Detailed computational analysis revealed mutation V210I on PrP induced conformational conversion on β2-α2 loop and α2-α3.

Abstract

The development of fatal transmissible spongiform encephalopathies (TSE) is associated with the conformational conversion of the normal cellular prion protein, PrP(C), into its pathogenic isoform, PrP(Sc). The present study revealed the structural consequences that induce the conversion of PrP(C)→ PrP(Sc) upon mutation V210I linked with genetic Creutzfeldt-Jakob disease (CJD) using the classical molecular dynamics (MD) approach.
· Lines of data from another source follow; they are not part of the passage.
(** * Urepli campaign launcher: a shallow embedding and its properties

    The repository holds two parallel Python packages:

    - [python_campaign_launcher/src] (module [Src] below): the template
      catalog, the Gemini script composer, the Celery publishing task and the
      FastAPI handlers over an in-process campaign dictionary;
    - [python-campaign-launcher/app] (module [App] below): the SQLAlchemy
      backed campaign manager, the social poster and the engagement worker.

    Part I embeds the Python code, function by function, keeping the names of
    the source.  Part II defines the notions the statements use and the
    concrete inputs they are tried on.  Part III states and proves the
    properties. *)

From Stdlib Require Import String Ascii ZArith NArith List Lia Floats Uint63.
From stdpp Require Import base numbers list option gmap.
Similar to the experimental results, the mutant showed biased disruption in the local folding of α2 and the complete distortion of α3. In addition, substitution of bulkier Ile at position 210 induced reorientations of several residues that were the constituent of hydrophobic cores, thereby influencing α2-α3 inter-helical interactions. In addition, the β2-α2 loop was greatly altered due to the loss of π-π interactions of the residue Tyr(169) with Phe(175), Tye(163), Tyr(162), and Tyr(218), facilitating more conformational flexibility, which may be involved in the conversion of PrP(C)→ PrP(Sc). This study afforded a detailed structure and dynamic properties of the mutant, which were consistent with the experimental results, providing an insight into the molecular basis for the conversion of PrP(C)→ PrP(Sc), which could be used for the development of antiprion drugs.